Using the language of revolution to stand against revolution, Lenoir wrote to the Committee of Public Instruction and the Temporary Arts Commission. He said he would like the Petits-Augustins to become a permanent repository for the “masterpieces which used to decorate the temples of the fanatics, the palaces of the tyrants and the houses of their affiliates.” On October 21, 1795, the Committee declared the Petits-Augustins to be a permanent space for Lenoir’s exhibition of French monuments.

Jean Lubin Vauzelle, Vue du Musée des Monuments Français, 1816, Drawing, Louvre, Paris. Photo: RMN-Grand Palais /T. Ollivier.

In addition to the tombs of Saint-Denis, Lenoir had saved such artifacts as the mausoleum of Richelieu from the Sorbonne chapel, Tintoretto’s painting of the Deluge, and monuments from the monasteries of the Célestins, the Grands-Augustins, the Minimes, the Feuillants Saint-Honoré, and the Petits-Pères, as well as fragments from the churches of Saint-Germain-des-Prés, Saint-André-des-Arts, Saint-Étienne-du-Mont, Sainte-Chapelle de Vincennes, Sainte-Geneviève, and Notre-Dame. In some cases he purchased tombs that would have otherwise been sold for the price of their raw materials. In others Lenoir placed himself directly in harm’s way. He was wounded in the hand as he stood against riotous soldiers sacking the chapel of the Sorbonne, saving the monument if not the body of Richelieu himself. While Lenoir managed to get the tomb back to the Petits-Augustins, soldiers decapitated Cardinal Richelieu’s corpse and displayed his severed head on a pike for the amusement of the crowds.

As with Girardon’s marble Descent from the Cross from Saint-Landry, which arrived in a hundred pieces, Lenoir then set about the complex process of restoring these many fragments. In some cases he created his own fabrications—fabriques—made up of a combination of salvaged artifacts to serve as new monuments and tombs for the cultural remains that came his way. With columns from the church of the Minimes, he crafted a new tomb for Descartes. He also created monuments for the remains of Turenne, Molière, La Fontaine, Pascal, Racine, and Héloïse and Abélard, the famous twelfth-century lovers. Some of these monuments he placed inside the church and cloisters behind his salvaged façade from the Château d’Anet. For others, he created a new cemetery in the nuns’ garden just behind the former convent buildings, which he called his Elysium. He planted his jardin Élysée with pines, cypresses, and poplars and fronted its gate with a freestanding façade saved from the Château de Gaillon.

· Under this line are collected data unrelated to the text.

(* ===== verification/CachingSolver.v ===== *)
(** * The branch cache

    [CachingSolver] of src/lib/Solver/CachingSolver.cpp: a cache from
    constraint sets with a query to what is known about the query.  The query is
    stored as itself or as its negation, whichever is smaller in the order of
    expressions.

    The hash map is a list of entries, searched with the comparison of
    [CacheEntry]; the hash only selects a bucket.  The state of the solver is the
    cache with the state of the wrapped solver. *)

From S2P Require Import Prelude APInt Expr ExprOrder ExprSem ExprCreate ExprTyping ExprEvaluator ExprClosure IndependentElementSet FactorDelete ConstraintManager Solver IncompleteSolver.

(** [CacheEntry] *)
Record CacheEntry := mkEntry { ce_constraints : list Expr; ce_query : Expr }.

Definition cache_map : Type := list (CacheEntry * PartialValidity).

Section Caching.
Context `{A : APIntOps} `{Opts : ExprOptions}.

(** [operator==] of the unordered sets of constraints: as many elements, and each
    one found in the other set. *)
Definition constraints_eqb (a b : list Expr) : bool :=
  (length a =? length b)%nat && forallb (fun e => existsb (Expr_eqb e) b) a.

Definition CacheEntry_eqb (a b : CacheEntry) : bool :=
  constraints_eqb (ce_constraints a) (ce_constraints b) && Expr_eqb (ce_query a) (ce_query b).

Fixpoint cache_find (cache : cache_map) (ce : CacheEntry) : option PartialValidity :=
  match cache with
  | [] => None
  | (ce', pv) :: cache => if CacheEntry_eqb ce ce' then Some pv else cache_find cache ce
  end.

(** [cache.insert] keeps an entry that is already there. *)
Definition cache_insert (cache : cache_map) (ce : CacheEntry) (pv : PartialValidity) : cache_map :=
  match cache_find cache ce with Some _ => cache | None => (ce, pv) :: cache end.

(** The canonical query, and [negationUsed]. *)
Definition canonicalizeQuery (originalQuery : Expr) : Expr * bool :=
  let negatedQuery := createIsZero originalQuery in
  if compare originalQuery negatedQuery <? 0 then (originalQuery, false) else (negatedQuery, true).

Definition entry_of (q : Query) : CacheEntry := mkEntry (q_constraints q) (canonicalizeQuery (q_expr q)).1.
Definition negationUsed (q : Query) : bool := (canonicalizeQuery (q_expr q)).2.

Definition cacheLookup {S} (q : Query) : SolverM (cache_map * S) (option PartialValidity) :=
  cache ← own;
  match cache_find cache (entry_of q) with
  | Some pv =>
    result ← pure (if negationUsed q then negatePartialValidity pv else Done pv);
    mret (Some result)
  | None => mret None
  end.

Definition cacheInsert {S} (q : Query) (result : PartialValidity) : SolverM (cache_map * S) unit :=
  cachedResult ← pure (if negationUsed q then negatePartialValidity result else Done result);
  cache ← own;
  set_own (cache_insert cache (entry_of q) cachedResult).

Section Solver.
Context {S : Type} (solver : SolverImpl S).

Definition Caching_computeValidity (q : Query) : SolverM (cache_map * S) Validity :=
  cachedResult ← cacheLookup q;
  match cachedResult with
  | Some MustBeTrue => mret VTrue
  | Some MustBeFalse => mret VFalse
  | Some TrueOrFalse => mret VUnknown
  | Some MayBeTrue =>
    tmp ← inner (computeTruth solver q);
    if tmp : bool
    then _ ← cacheInsert q MustBeTrue; mret VTrue
    else _ ← cacheInsert q TrueOrFalse; mret VUnknown
  | Some MayBeFalse =>
    tmp ← inner (computeTruth solver (negateExpr q));
    if tmp : bool
    then _ ← cacheInsert q MustBeFalse; mret VFalse
    else _ ← cacheInsert q TrueOrFalse; mret VUnknown
  | Some PVNone => abort
  | None =>
    result ← inner (computeValidity solver q);
    _ ← cacheInsert q (match result with VTrue => MustBeTrue | VFalse => MustBeFalse | VUnknown => TrueOrFalse end);
    mret result
  end.

Definition Caching_computeTruth (q : Query) : SolverM (cache_map * S) bool :=
  cachedResult ← cacheLookup q;
  let miss :=
    isValid ← inner (computeTruth solver q);
    cached ← (if isValid : bool then mret MustBeTrue
              else match cachedResult with
                   | Some pv => _ ← assume (bool_decide (pv = MayBeTrue)); mret TrueOrFalse
                   | None => mret MayBeFalse
                   end);
    _ ← cacheInsert q cached;
    mret isValid in
  match cachedResult with
  | Some pv => if negb (bool_decide (pv = MayBeTrue)) then mret (bool_decide (pv = MustBeTrue)) else miss
  | None => miss
  end.

Definition CachingSolver : SolverImpl (cache_map * S) := mkImpl
  Caching_computeValidity
  Caching_computeTruth
  (fun q => inner (computeValue solver q))
  (fun q objects => inner (computeInitialValues solver q objects)).

End Solver.
End Caching.

(** ** Correctness *)

Section Correct.
Context `{A : APIntOps} {AS : APIntSpec A} `{Opts : ExprOptions} (U : list Array) (Ctx : Query -> Prop) {QC : QueryContext U Ctx}.

Lemma bool_ok_wf e : bool_ok U e -> wf_consts e = true.
Proof. intros He. exact (has_width_wf 1 e (expr_ok_width U e He)). Qed.

Lemma constraints_wf C : constraints_ok U C -> Forall (fun e => wf_consts e = true) C.
Proof. intros [_ H]. eapply Forall_impl; [exact H|]. intros e. apply bool_ok_wf. Qed.

Lemma constraints_eqb_elem a b : constraints_ok U a -> constraints_ok U b -> constraints_eqb a b = true -> forall e, e ∈ a <-> e ∈ b.
Proof.
  intros Ha Hb H. apply andb_true_iff in H as [Hl%Nat.eqb_eq H]. rewrite forallb_forall in H.
  pose proof (constraints_wf a Ha) as Wa. pose proof (constraints_wf b Hb) as Wb.
  assert (Hsub : incl a b).
  { intros e He. specialize (H e He). apply list_elem_of_In. apply list_elem_of_In in He. rewrite Forall_forall in Wa.
    apply existsb_elem in H; auto. }
  assert (Hp : Permutation a b).
  { apply NoDup_Permutation_bis; [apply NoDup_ListNoDup, Ha|lia|done]. }
  intros e. now rewrite Hp.
Qed.

Lemma satisfies_elem rho a b : (forall e, e ∈ a <-> e ∈ b) -> satisfies rho a <-> satisfies rho b.
Proof. intros H. unfold satisfies, models. rewrite !Forall_forall. now setoid_rewrite H. Qed.

(** What an answer claims depends on the set of constraints and the expression. *)
Lemma partial_spec_elem q q' pv : (forall e, e ∈ q_constraints q <-> e ∈ q_constraints q') -> q_expr q = q_expr q' ->
  partial_spec q pv -> partial_spec q' pv.
Proof.
  intros HC HE.
  assert (Hc : forall rho, counterexample q rho <-> counterexample q' rho).
  { intros rho. unfold counterexample. now rewrite (satisfies_elem rho _ _ HC), HE. }
  assert (Hx : forall rho, example q rho <-> example q' rho).
  { intros rho. unfold example. now rewrite (satisfies_elem rho _ _ HC), HE. }
  destruct pv; cbn; unfold valid, refuted; setoid_rewrite Hc || setoid_rewrite Hx || idtac; try done. now setoid_rewrite Hx.
Qed.

(** The cache holds right answers. *)
Definition entry_ok (p : CacheEntry * PartialValidity) : Prop :=
  constraints_ok U (ce_constraints p.1) /\ bool_ok U (ce_query p.1) /\ p.2 <> PVNone /\
  forall q, q_constraints q = ce_constraints p.1 -> q_expr q = ce_query p.1 -> partial_spec q p.2.

Definition cache_ok (cache : cache_map) : Prop := Forall entry_ok cache.

Lemma canonical_ok e : bool_ok U e -> bool_ok U (canonicalizeQuery e).1.
Proof. intros He. unfold canonicalizeQuery. case_match; [done|]. now apply IsZero_bool_ok. Qed.

Lemma cache_find_ok cache q pv : cache_ok cache -> Ctx q -> bool_ok U (q_expr q) ->
  cache_find cache (entry_of q) = Some pv -> pv <> PVNone /\ partial_spec (withExpr q (ce_query (entry_of q))) pv.
Proof.
  intros Hc Hq He. induction cache as [|[ce pv'] cache IH]; cbn; [done|]. apply Forall_cons in Hc as [(HC & HE & Hn & Hp) Hc].
  destruct (CacheEntry_eqb (entry_of q) ce) eqn:E; [|auto]. intros [= <-]. split; [done|].
  apply andb_true_iff in E as [E1 E2]. cbn [entry_of ce_constraints ce_query] in E1, E2.
  pose proof (canonical_ok _ He) as Hk. apply Expr_eqb_eq in E2; [|now apply bool_ok_wf..].
  pose proof (constraints_eqb_elem _ _ (qc_constraints q Hq) HC E1) as Hel.
  apply (partial_spec_elem (mkQuery (constraintMgr q) (ce_constraints ce) false (ce_query ce) None)).
  - intros e. cbn. now rewrite Hel.
  - cbn. done.
  - now apply Hp.
Qed.

(** The answer for the query from the answer for the canonical query. *)
Lemma canonical_partial q pv pv' : bool_ok U (q_expr q) ->
  (if negationUsed q then negatePartialValidity pv else Done pv) = Done pv' ->
  partial_spec (withExpr q (ce_query (entry_of q))) pv <-> partial_spec q pv'.
Proof.
  intros He. unfold negationUsed, entry_of. cbn [ce_query]. unfold canonicalizeQuery.
  destruct (compare _ _ <? 0); cbn [fst snd].
  - intros [= <-]. split; apply partial_spec_elem; done.
  - intros E. exact (negate_partial U q pv pv' He E).
Qed.

Lemma negate_defined q pv : pv <> PVNone ->
  exists pv', (if negationUsed q then negatePartialValidity pv else Done pv) = Done pv' /\ pv' <> PVNone.
Proof. intros Hn. destruct (negationUsed q); [|eauto]. destruct pv; try done; eexists; done. Qed.

Section Wrapped.
Context {S : Type} (Ini : Query -> list Array -> Prop) (F : Prop) (I : S -> Prop) (solver : SolverImpl S) {SS : SolverSpec U Ctx Ini F I solver}.
Notation ok := (fun s : cache_map * S => cache_ok s.1 /\ I s.2).

Lemma cacheLookup_ok q : Ctx q -> bool_ok U (q_expr q) ->
  spec F ok (cacheLookup q) (fun r => match r with Some pv => pv <> PVNone /\ partial_spec q pv | None => True end).
Proof.
  intros Hq He. eapply spec_bind; [apply spec_own|]. intros cache Hc.
  destruct (cache_find cache (entry_of q)) as [pv|] eqn:E; [|now apply spec_ret].
  destruct (cache_find_ok cache q pv Hc Hq He E) as [Hn Hp]. destruct (negate_defined q pv Hn) as (pv' & E' & Hn').
  eapply (spec_bind _ _ _ _ (fun pv => pv <> PVNone /\ partial_spec q pv)); [|now intros; apply spec_ret].
  eapply spec_pure; [exact E'|]. split; [done|]. now apply (canonical_partial q pv pv').
Qed.

Lemma cacheInsert_ok q pv : Ctx q -> bool_ok U (q_expr q) -> pv <> PVNone -> partial_spec q pv ->
  spec F ok (cacheInsert q pv) (fun _ => True).
Proof.
  intros Hq He Hn Hp. destruct (negate_defined q pv Hn) as (pv' & E & Hn').
  eapply (spec_bind _ _ _ _ (fun r => r = pv')); [eapply spec_pure; [exact E|reflexivity]|]. intros ? ->.
  eapply spec_bind; [apply spec_own|]. intros cache Hc. apply spec_set_own. unfold cache_insert.
  destruct (cache_find _ _); [done|]. constructor; [|done]. split_and!; cbn.
  - now apply (qc_constraints (U:=U)).
  - now apply canonical_ok.
  - done.
  - intros q' HC' HE'. apply (partial_spec_elem (withExpr q (ce_query (entry_of q)))); [cbn; now rewrite HC'|done|].
    assert (Einv : (if negationUsed q then negatePartialValidity pv' else Done pv') = Done pv).
    { destruct (negationUsed q); [|congruence]. destruct pv; try discriminate E; injection E as <-; done. }
    now apply (canonical_partial q pv' pv).
Qed.

Lemma Caching_computeTruth_ok q : Ctx q -> bool_ok U (q_expr q) -> satisfiable (q_constraints q) ->
  spec F ok (Caching_computeTruth solver q) (truth_spec q).
Proof.
  intros Hq He Hs. eapply spec_bind; [now apply cacheLookup_ok|]. intros r Hr.
  assert (Hmiss : (match r with Some pv => pv = MayBeTrue | None => True end) -> spec F ok
    (isValid ← inner (computeTruth solver q);
     cached ← (if isValid : bool then mret MustBeTrue
               else match r with Some pv => _ ← assume (bool_decide (pv = MayBeTrue)); mret TrueOrFalse | None => mret MayBeFalse end);
     _ ← cacheInsert q cached; mret isValid) (truth_spec q)).
  { intros Hmay. eapply spec_bind; [now apply spec_inner, (sp_truth (U:=U))|]. intros b Hb.
    eapply (spec_bind _ _ _ _ (fun pv => pv <> PVNone /\ partial_spec q pv)).
    - destruct b; [now apply spec_ret|]. destruct r as [pv|]; [|now apply spec_ret].
      subst pv. eapply spec_bind; [now apply spec_assume|]. intros _ _. apply spec_ret. destruct Hr as [_ Hr]. now split.
    - intros pv [Hn Hp]. eapply spec_bind; [now apply cacheInsert_ok|]. intros _ _. now apply spec_ret. }
  destruct r as [pv|]; [|now apply Hmiss]. destruct (bool_decide_reflect (pv = MayBeTrue)); [now apply Hmiss|]. clear Hmiss.
  apply spec_ret. destruct Hr as [Hn Hp]. destruct pv; try done; cbn in *.
  - now apply (refuted_counterexample U).
  - apply Hp.
Qed.

Lemma Caching_computeValidity_ok q : Ctx q -> bool_ok U (q_expr q) -> satisfiable (q_constraints q) ->
  spec F ok (Caching_computeValidity solver q) (validity_spec q).
Proof.
  intros Hq He Hs. eapply spec_bind; [now apply cacheLookup_ok|]. intros r Hr.
  assert (Hins : forall pv v, pv <> PVNone -> partial_spec q pv -> validity_spec q v ->
    spec F ok (_ ← cacheInsert q pv; mret v) (validity_spec q)).
  { intros pv v Hn Hp Hv. eapply spec_bind; [now apply cacheInsert_ok|]. intros _ _. now apply spec_ret. }
  destruct r as [[]|]; try (destruct Hr as [Hn Hp]; cbn in Hp); try now apply spec_ret.
  - eapply spec_bind; [now apply spec_inner, (sp_truth (U:=U))|]. intros [] Hb; now apply Hins.
  - eapply spec_bind; [apply spec_inner, (sp_truth (U:=U)); [now apply (qc_withExpr (U:=U))|now apply IsZero_bool_ok|done]|].
    assert (Hx : (exists rho, counterexample (negateExpr q) rho) -> exists rho, example q rho)
      by (intros [rho H]; exists rho; now apply (negate_counterexample U)).
    intros [] Hb; apply Hins; try done.
    + now apply (negate_valid U).
    + now apply (negate_valid U).
    + split; auto.
    + split; auto.
  - done.
  - eapply spec_bind; [now apply spec_inner, (sp_validity (U:=U))|]. intros v Hv. apply Hins; now destruct v.
Qed.

End Wrapped.

(** An entry is never refined: inserting the better answer that the wrapped
    solver gave for a query with a partial answer changes nothing. *)
Lemma cache_never_refined cache q pv pv' : cache_find cache (entry_of q) = Some pv -> cache_insert cache (entry_of q) pv' = cache.
Proof. intros E. unfold cache_insert. now rewrite E. Qed.

Lemma CachingSolver_spec {S} (Ini : Query -> list Array -> Prop) (F : Prop) (I : S -> Prop) (solver : SolverImpl S) :
  SolverSpec U Ctx Ini F I solver -> SolverSpec U Ctx Ini F (fun s => cache_ok s.1 /\ I s.2) (CachingSolver solver).
Proof.
  intros HS. constructor; intros.
  - now apply (Caching_computeValidity_ok Ini).
  - now apply (Caching_computeTruth_ok Ini).
  - now apply spec_inner, (sp_value (U:=U)).
  - now apply spec_inner, (sp_initial (U:=U)).
Qed.

(** C10: the branch cache: [CachingSolver] meets the contract of a solver when
    the solver it wraps does, from the empty cache on and through every
    sequence of queries; the cache only ever holds right answers, for the
    constraints as a set and for a query and its negation alike, and no assert
    on the cached values fails. *)
Theorem caching_solver_correct {S} (Ini : Query -> list Array -> Prop) (F : Prop) (I : S -> Prop) (solver : SolverImpl S) :
  SolverSpec U Ctx Ini F I solver ->
  cache_ok [] /\ SolverSpec U Ctx Ini F (fun s => cache_ok s.1 /\ I s.2) (CachingSolver solver).
Proof.
  intros HS. split; [constructor|]. now apply CachingSolver_spec.
Qed.

End Correct.

(** ** Witness *)

Definition cached_run : outcome (option bool * (cache_map * unit)) :=
  computeTruth (CachingSolver (A:=apint_ref) (Opts:=no_const_array_opt) byte_solver) (cell_query cell_is_small) ([], tt).
Definition cached_entry : CacheEntry := entry_of (A:=apint_ref) (Opts:=no_const_array_opt) (cell_query cell_is_small).

Lemma caching_solver_correct_witness :
  cached_run = Done (Some true, ([(cached_entry, MustBeFalse)], tt)) /\ valid (cell_query cell_is_small).
Proof.
  destruct (caching_solver_correct (A:=apint_ref) (AS:=apint_ref_spec) (Opts:=no_const_array_opt) [cell] (plain [cell])
    (fun _ _ => True) False (fun _ => True) byte_solver byte_solver_spec) as [H0 H].
  pose proof (sp_truth (SolverSpec:=H) (cell_query cell_is_small) (cell_query_ok _) cell_is_small_ok cell_satisfiable
    ([], tt) (conj H0 I)) as Ht.
  assert (E : cached_run = Done (Some true, ([(cached_entry, MustBeFalse)], tt))) by (vm_compute; reflexivity).
  split; [exact E|]. unfold cached_run in E. rewrite E in Ht. apply Ht.
Defined.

The Museum of French Monuments was a new museum of singularly old parts. Beyond the Anet gate, a long initial gallery gathered some of the best pieces of the collection together across time and space. This assembly included a Roman altar to Jupiter, which had been found under Notre-Dame, a statue of King Clovis and Queen Clotilde, a tribute to Queen Blanche, and a relief depicting the miracle of Saint Philip. Subsequent rooms then tracked the evolution of French style through the centuries from the thirteenth to the eighteenth.

As he wrote to the Committee of Public Instruction, Lenoir believed this new collection would encourage his visitors to cry out, “How fortunate am I to be born French!” It might have sounded like a hollow wish after such turmoil, but Lenoir saw the nascent spirit of nationalism in his objects of French patrimony. As revolutionary fever gave way to the Napoleonic imperium, his new museum became widely popular in France and an international attraction to visitors up until its shuttering in 1816. In December 1800, Napoleon and Josephine made an approving visit, and Josephine herself became a key supporter of Lenoir.

Artist unknown, Napoleon and Josephine visit the Museum of French Monuments, Nineteenth century, Drawing, Louvre, Paris. Photo: Louvre.

Sir John Soane and Wilhelm von Humboldt, two early museum founders, both visited and took inspiration. The Humboldtian Royal Museum in Berlin, now the Altes, opened in Berlin in 1830; Sir John Soane’s Museum opened to the public in London in 1837. We can also spot the legacy of Lenoir in New York’s Cloisters, John D. Rockefeller, Jr.’s 1938 composite of religious fragments arranged in ecclesiastical pastiche, again made possible in part through the diaspora of materials from France’s religious buildings.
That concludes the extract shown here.